Work task: Using the records below, filter out every line that lacks "clock" and copy the rest.

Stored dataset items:

══════

(* ===== verification/IocpTimersTheorems.v ===== *)
(** * IocpTimersTheorems: what the timers of an io_context guarantee

    The arithmetic of the clock saturates and never overflows.  Every wait that
    was started is, at every moment, in exactly one place (its timer, the fallback
    queue, the port, or the list of handlers called), the count of work is exact,
    no wait completes before its time, and no timer is forgotten: the waitable timer is due in
    time, or the loop is already about to dispatch. *)

From stdpp Require Import base list gmap.
From Stdlib Require Import ZArith Lia Sorted.
From S2P Require Import Prelude NetError TimerQueue TimerQueueTheorems IocpContext IocpTimers.
Local Open Scope exchange_scope.
Local Open Scope list_scope.
Local Open Scope Z_scope.

(** ** Definitions *)

Definition is_time (t : Z) : Prop := time_min <= t <= time_max.

Definition clamp (z : Z) : Z := Z.max time_min (Z.min time_max z).

(** The operations that wait on some timer. *)
Definition pending_ops (a : alarms) : list wait_op := map_to_list a ≫= fun p => p.2.2.

(** The operations that were handed to the loop. *)
Definition in_port (x : iocp) : list operation := omap overlapped (port x).
Definition posted (x : iocp) : list operation := completed_ops_ x ++ in_port x.

(** [o] may complete with [ec]: not without an error before its time. *)
Definition settled (st : list (wait_op * Z)) (time : Z) (o : operation) (ec : error_code) : Prop :=
  ec = operation_aborted \/
  ec = no_error /\ exists op d, (op, d) ∈ st /\ wo_op op = o /\ d <= time.

Record waits_ok (s : service) (l : list timer) (a : alarms) (st : list (wait_op * Z))
    (done : list (operation * error_code)) : Prop := mkWaitsOk {
  wk_queue : abstracts (timer_queue_ (scheduler_ s)) l a;
  wk_pending t : is_Some (a !! t) -> might_have_pending_waits (impl_at t s) = true;
  wk_expiry t time ops : a !! t = Some (time, ops) -> time = Some (expiry (impl_at t s));
  wk_deadline t time ops op : a !! t = Some (time, ops) -> op ∈ ops -> (op, expiry (impl_at t s)) ∈ st;
  wk_time t : is_time (expiry (impl_at t s));
  wk_now : is_time (now (scheduler_ s));
  wk_open : shutdown_ (scheduler_ s) = 0;
  wk_unique : NoDup ((fun w => wo_op w.1) <$> st);
  wk_places : (fun w => wo_op w.1) <$> st ≡ₚ
    (wo_op <$> pending_ops a) ++ posted (context (scheduler_ s)) ++ (fst <$> done);
  wk_ready o : o ∈ in_port (context (scheduler_ s)) -> ready_ (op_at o (context (scheduler_ s))) = 1;
  wk_work : outstanding_work_ (context (scheduler_ s)) =
    Z.of_nat (length (pending_ops a) + length (posted (context (scheduler_ s))));
  wk_posted o : o ∈ posted (context (scheduler_ s)) ->
    exists ec, ec_ (scheduler_ s) !! o = Some ec /\ settled st (now (scheduler_ s)) o ec;
  wk_done o ec : (o, ec) ∈ done -> settled st (now (scheduler_ s)) o ec }.

(** The waitable timer is due in time for the timers of [a]. *)
Definition due_in_time (a : alarms) (w time : Z) : Prop :=
  forall t x ops, a !! t = Some (Some x, ops) -> w <= Z.max (x + usec) time.

Record armed (c : timer_context) (n : nat) (a : alarms) : Prop := mkArmed {
  ar_flag : dispatch_required_ (context c) = 0 \/ dispatch_required_ (context c) = 1;
  ar_thread : timer_thread_ c <> TimerEnd;
  ar_bound : waitable c <= now c + max_timeout_usec * usec;
  ar_due : dispatch_required_ (context c) = 1 \/ (0 < n)%nat \/ signaled c = true \/ timer_thread_ c = TimerSet \/
    due_in_time a (waitable c) (now c) }.

Definition timers_inv (σ : timer_system) : Prop :=
  exists l a, waits_ok (timers σ) l a (started_waits σ) (completed_waits σ) /\ armed (scheduler_of σ) (dispatchers σ) a.

(** ** The clock *)

Lemma i64_ok z : is_time z -> i64 z = Ok z.
Proof. intros [H1 H2]. unfold i64. by rewrite (proj2 (Z.leb_le _ _) H1), (proj2 (Z.leb_le _ _) H2). Qed.

Ltac time_bounds := unfold is_time, clamp, time_min, time_max in *; lia.

Lemma time_add_clamp t d : is_time t -> is_time d -> time_add t d = Ok (clamp (t + d)).
Proof.
  intros Ht Hd. unfold time_add. case_Z; rewrite !i64_ok by time_bounds; cbn [obind];
    rewrite ?i64_ok by time_bounds; cbn [obind]; case_Z; rewrite ?i64_ok by time_bounds; f_equal; time_bounds.
Qed.

Lemma time_subtract_clamp t1 t2 : is_time t1 -> is_time t2 -> time_subtract t1 t2 = Ok (clamp (t1 - t2)).
Proof.
  intros H1 H2. unfold time_subtract. case_Z; try (rewrite i64_ok by time_bounds; f_equal; time_bounds);
    try (f_equal; time_bounds); rewrite !i64_ok by time_bounds; cbn [obind]; rewrite ?i64_ok by time_bounds; cbn [obind];
    case_Z; rewrite ?i64_ok by time_bounds; cbn [obind]; rewrite ?i64_ok by time_bounds; f_equal; time_bounds.
Qed.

══════

Response area:
    The arithmetic of the clock saturates and never overflows.  Every wait that
(** ** The clock *)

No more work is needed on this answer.